Acervo do Leitor 01/02/2018
O Prisioneiro do Céu – Carlos Ruiz Zafón | Resenha | Acervo do Leitor
O que nos define? Possuímos realmente alguma identidade ou todos nós somos um processo evolutivo constante em ebulição? Nossa identidade pode nos escravizar, pois quando há necessidade de mudanças até mesmo para sobreviver, é preciso se adaptar. Para haver uma identificação constante seria necessário a ausência de transformações mas isso seria limitar-se frente às constantes dificuldades e influências da vida. Impossível afirmar se ser sólido como uma rocha é mais digno ou louvável que maleável como água. Essa pequena e triste obra é sobre a insustentável leveza do ser. Sobre dores, traições, desamores e as pequenas alegrias que necessitamos nos apegar para caminhar algumas milhas a mais. É uma aula de sobrevivência ministrada pelo inesquecível Fermín Torres.
“Tudo se perdoa nessa vida, menos dizer a verdade.”
Daniel Sempere e Fermín Torres são amigos. Uma mão estendida no passado que gerou uma abraço eterno no coração. Daniel dono de uma livraria é casado e tem um filho. Fermín trabalha para Daniel, é noivo e não tem filhos… nem passado. O sumiço de um misterioso escritor assim como suas obras, sofrimento e algumas mortes uniram os dois no passado. Mas é tempo de olhar para frente. As dificuldades econômicas transitórias passadas por Daniel não se comparam as dificuldades existenciais permanentes vividas por Fermín. As vésperas de um casamento e de assumir uma família ele antes precisa se “assumir”. O homem prestes a subir em um altar para amar vai precisar antes descer os degraus do seu passado e mergulhar na dor. Um passado obscuro em que ele foi vítima da perseguição política instituída pelo ditador Franco na Espanha após uma guerra civil que manchou para sempre o país de vermelho. Fermín foi humilhado, preso e torturado. Em meio a grilhões, espancamentos e queimaduras ele não perdeu apenas o seu nome, mas sim sua dignidade e identidade. Mas, mais forte que a dor e desolação, é a esperança. Nas masmorras torturantes de sua prisão ele fez de tudo para sobreviver, não se orgulha, mas gostaria de esquecer. Porem a visita de um misterioso personagem de seu passado trará tudo a tona.
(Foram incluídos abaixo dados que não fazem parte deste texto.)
(* ===== verification/System.v ===== *)
(** * System: the server and its clients, together

    [Client] has what one client does with one response, [Server] what the
    server does with the requests that arrive.  Here the two run together:
    a [system] is the state of the server and the clients that talk to it.
    A client sends its request, waits until the response is complete, and
    then is done, or follows the redirect with a new request, as long as it
    has requests left (Go's client makes ten at most).  [sys_step] is the
    transition relation: a client sends, a goroutine of the server takes a
    step, a client receives, written [sys =[ e ]=> sys'] in the lemmas;
    [sys_exec] is the same as a function.

    The theorems: every step keeps the invariant [sys_ok] and the [fate] of
    every client, which is what the client would end with were it alone
    with the engine ([follow]); every step takes one from [sys_todo], so the
    system is an instance of [Transition.Measured] and no schedule goes on
    for ever; with a swagger handler that meets the engine's interface a
    state with something left to do can take a step, so every schedule runs
    to a state in which every client has ended as [follow] says.  By then
    the server has seen the requests of all the chains ([Client.hops]) and
    printed the lines of each ([system_log]); and no client has a response
    before the lines of its request are printed
    ([logged_before_received]). *)

From Stdlib Require Import ZArith Ascii String List Lia.
From stdpp Require Import base tactics option list strings gmap relations.
From S2P Require Import Prelude Transition Http Json Context Handlers Path Router Middleware App Coverage Logging Client Server.

(** ** Clients and systems *)

(** A client: about to send a request, with the number of further requests
    it may make after that one; waiting for the response to the request it
    sent, which the server serves as the task [id]; finished with the last
    request it made and the response to it; or stopped, having been
    redirected once too often. *)
Inductive client : Type :=
| Sending (req : http.Request) (fuel : nat)
| Waiting (id : nat) (req : http.Request) (fuel : nat)
| Finished (req : http.Request) (resp : http.Response)
| GaveUp.

Record system : Type := mkSystem {
  server : state;
  clients : list client
}.

(** The server has just started, and each client has its request to
    send. *)
Definition start (fuel : nat) (reqs : list http.Request) : system :=
  mkSystem init ((fun req => Sending req fuel) <$> reqs).

(** What a client does with a response: [Client.next_request] says whether
    it is a redirect to follow. *)
Definition received (req : http.Request) (fuel : nat) (resp : http.Response) : client :=
  match next_request req resp with
  | None => Finished req resp
  | Some req' => match fuel with O => GaveUp | S n => Sending req' n end
  end.

(** How a client ends that is done. *)
Definition outcome (r : option (http.Request * http.Response)) : client :=
  match r with Some (req, resp) => Finished req resp | None => GaveUp end.

Definition has_ended (c : client) : Prop :=
  match c with Finished _ _ | GaveUp => True | _ => False end.

(** The actions: the client [i] sends its request (and the server gives it
    the context at a position of the pool, or a new one); a goroutine takes
    a step; the client [i] receives the response it waits for. *)
Inductive sys_event : Type :=
| Send (i : nat) (reuse : option nat)
| Work (ev : event)
| Receive (i : nat).

Section System.
Context `{http.UrlOps} (swagger : gin.HandlerFunc).
Implicit Types (sys : system) (c : client) (req : http.Request) (e : sys_event).

(** ** The transition relation *)

Inductive sys_step : system -> sys_event -> system -> Prop :=
| step_send i req n reuse srv' sys :
    clients sys !! i = Some (Sending req n) ->
    server_step swagger (server sys) (Accept req reuse) srv' ->
    sys_step sys (Send i reuse)
      (mkSystem srv' (<[i := Waiting (length (tasks (server sys))) req n]> (clients sys)))
| step_work ev srv' sys :
    is_work ev -> server_step swagger (server sys) ev srv' ->
    sys_step sys (Work ev) (mkSystem srv' (clients sys))
| step_receive i id req n req' resp sys :
    clients sys !! i = Some (Waiting id req n) ->
    tasks (server sys) !! id = Some (Done req' (Some resp)) ->
    sys_step sys (Receive i)
      (mkSystem (server sys) (<[i := received req n resp]> (clients sys))).

(** [sys =[ e ]=> sys'] is one step of the system. *)
#[local] Notation "sys '=[' e ']=>' sys'" := (sys_step sys e sys')
  (at level 70, e at level 99, no associativity) : go_scope.
#[local] Open Scope go_scope.

Definition sys_rel : relation system := fun sys sys' => exists e, sys =[ e ]=> sys'.

(** ** The same, as a function of the schedule *)

Definition sys_exec e sys : option system :=
  match e with
  | Send i reuse =>
      match clients sys !! i with
      | Some (Sending req n) =>
          srv' ← exec swagger (Accept req reuse) (server sys);
          Some (mkSystem srv'
                  (<[i := Waiting (length (tasks (server sys))) req n]> (clients sys)))
      | _ => None
      end
  | Work ev =>
      if decide (is_work ev)
      then srv' ← exec swagger ev (server sys); Some (mkSystem srv' (clients sys))
      else None
  | Receive i =>
      match clients sys !! i with
      | Some (Waiting id req n) =>
          match tasks (server sys) !! id with
          | Some (Done _ (Some resp)) =>
              Some (mkSystem (server sys) (<[i := received req n resp]> (clients sys)))
          | _ => None
          end
      | _ => None
      end
  end.

Fixpoint sys_run (es : list sys_event) sys : option system :=
  match es with
  | [] => Some sys
  | e :: es => sys' ← sys_exec e sys; sys_run es sys'
  end.

(** ** What is left to do *)

(** The steps from a request about to be sent to the end of its client:
    the request is sent, its handlers run, its lines are printed, its task
    finishes and the response is received, and if that is a redirect the
    client may follow, the same again. *)
Fixpoint todo (fuel : nat) (req : http.Request) : nat :=
  4 + length (log_of (serve swagger req))
  + match next_request req (respond (engine swagger) req) with
    | Some req' => match fuel with S n => todo n req' | O => 0 end
    | None => 0
    end.

(** What follows the response a client waits for. *)
Definition todo_after (fuel : nat) (req : http.Request) : nat :=
  match next_request req (respond (engine swagger) req) with
  | Some req' => match fuel with S n => todo n req' | O => 0 end
  | None => 0
  end.

Definition client_todo c : nat :=
  match c with
  | Sending req n => todo n req
  | Waiting _ req n => 1 + todo_after n req
  | Finished _ _ | GaveUp => 0
  end.

Definition sys_todo sys : nat :=
  work swagger (server sys) + sum_list (client_todo <$> clients sys).

(** ** The invariant *)

(** The task a client waits for is the task of its request. *)
Definition client_ok (srv : state) c : Prop :=
  match c with
  | Waiting id req _ => exists t, tasks srv !! id = Some t /\ task_req t = req
  | _ => True
  end.

Definition sys_ok sys : Prop :=
  state_ok swagger (server sys) /\ Forall (client_ok (server sys)) (clients sys).

(** What a client ends with, were it alone with the engine. *)
Definition fate c : option (http.Request * http.Response) :=
  match c with
  | Sending req n | Waiting _ req n => follow n (engine swagger) req
  | Finished req resp => Some (req, resp)
  | GaveUp => None
  end.

(** The requests a client has still to send. *)
Definition to_send c : list http.Request :=
  match c with
  | Sending req n => hops n (engine swagger) req
  | Waiting _ req n => tail (hops n (engine swagger) req)
  | Finished _ _ | GaveUp => []
  end.

(** ** The function and the relation agree *)

Lemma sys_exec_step e sys sys' : sys_exec e sys = Some sys' <-> sys =[ e ]=> sys'.
Proof.
  split.
  - destruct e as [i reuse|ev|i]; unfold sys_exec.
    + destruct (clients sys !! i) as [[req n| | |]|] eqn:Hc; try done.
      destruct (exec _ _ _) as [srv'|] eqn:Hs; [|done]. intros [= <-].
      apply exec_step in Hs. by econstructor.
    + case_decide; [|done]. destruct (exec _ _ _) as [srv'|] eqn:Hs; [|done].
      intros [= <-]. apply exec_step in Hs. by econstructor.
    + destruct (clients sys !! i) as [[|id req n| |]|] eqn:Hc; try done.
      destruct (tasks _ !! id) as [[| |req' [resp|]|]|] eqn:Ht; try done.
      intros [= <-]. by econstructor.
  - destruct 1 as [?????? Hc Hs|??? Hw Hs|??????? Hc Ht]; unfold sys_exec.
    + apply exec_step in Hs. by rewrite Hc, Hs.
    + apply exec_step in Hs. by rewrite decide_True, Hs.
    + by rewrite Hc, Ht.
Qed.

(** ** Every step keeps the invariant *)

Lemma client_ok_step srv ev srv' c :
  server_step swagger srv ev srv' -> client_ok srv c -> client_ok srv' c.
Proof.
  intros Hx. destruct c as [|id req n| |]; try done. intros (t & Ht & <-).
  by eapply server_step_req.
Qed.

Lemma start_ok fuel reqs : sys_ok (start fuel reqs).
Proof.
  split; [apply init_ok|]. apply Forall_fmap, Forall_forall. by intros req _.
Qed.

Lemma sys_step_ok sys e sys' : sys_ok sys -> sys =[ e ]=> sys' -> sys_ok sys'.
Proof.
  intros [Hs Hc].
  destruct 1 as [i req n reuse srv' sys Hi Hx|ev srv' sys Hw Hx|i id req n req' resp sys Hi Ht];
    (split; [by eauto using server_step_ok|]); cbn.
  - apply Forall_insert; [eapply Forall_impl; eauto using client_ok_step|].
    cbn. rewrite (accept_tasks _ _ _ _ _ Hx), list_lookup_middle by done. by eexists.
  - eapply Forall_impl; eauto using client_ok_step.
  - apply Forall_insert; [done|]. unfold received. by repeat case_match.
Qed.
“A cada quinze dias, realizava-se um julgamento militar sumaríssimo e os condenados eram fuzilados ao amanhecer. Quando o pelotão de fuzilamento não conseguia acertar nenhum órgão vital por causa do mau estado dos fuzis ou da munição, os lamentos de agonia dos fuzilados caídos no fosso eram ouvidos durante horas. Algumas vezes, ouvia-se uma explosão e os lamentos silenciavam bruscamente.”
Em um Natal que só trouxe frio e dívidas, quem trouxe esperança e calor não foi o velho Noel, mas sim um misterioso senhor que trouxe seu dinheiro em busca do livro mais caro da livraria de Daniel para presentear Fermín. Mas não era paz e uma boa história que ele pretendia trazer, e sim angústia e dor. Ele conhece o passado de Férmin, e voltou trazendo “demônios” para atormenta-lo e em busca de algo. Em tempos de guerra, alguns evitam julgamentos morais, mas algumas atitudes não estão isentas de consequências. O que ocorreu nas masmorras da prisão no castelo Montijuic deveria ser esquecido. Mas certas lembranças e dívidas estão marcadas na alma, e só a morte pode paga-las, mesmo morte em vida. Fermín se vê forçado a enfrentar ao lado de Daniel, em meio a lágrimas e ranger de dentes, tudo aquilo que ele tinha prometido para sempre esquecer.
“Tudo é falso neste mundo, meu jovem. Tudo menos o dinheiro.”
SENTENÇA
Mais uma magistral obra escrita pela lenda Zafón. Este é o terceiro, e penúltimo, livro da sua aclamada série “O Cemitério dos Livros Esquecidos”. Férmin Torres, principal coadjuvante da obra-prima “A Sombra do Vento”, é o protagonista deste livro. Rara as vezes na vida presenciei um personagem tão carismático e bem construindo contendo tantas camadas de profundidade em seu caráter. Apenas um gênio como Zafón para nos fazer rir, chorar e se alegrar de verdade com as andanças deste sofrido “anti-herói”. Esta pequena obra é mais uma prova perfeita que alguns livros, mesmo sendo brinquedos feitos com letras, alem de entreter têm a capacidade de alimentar a alma.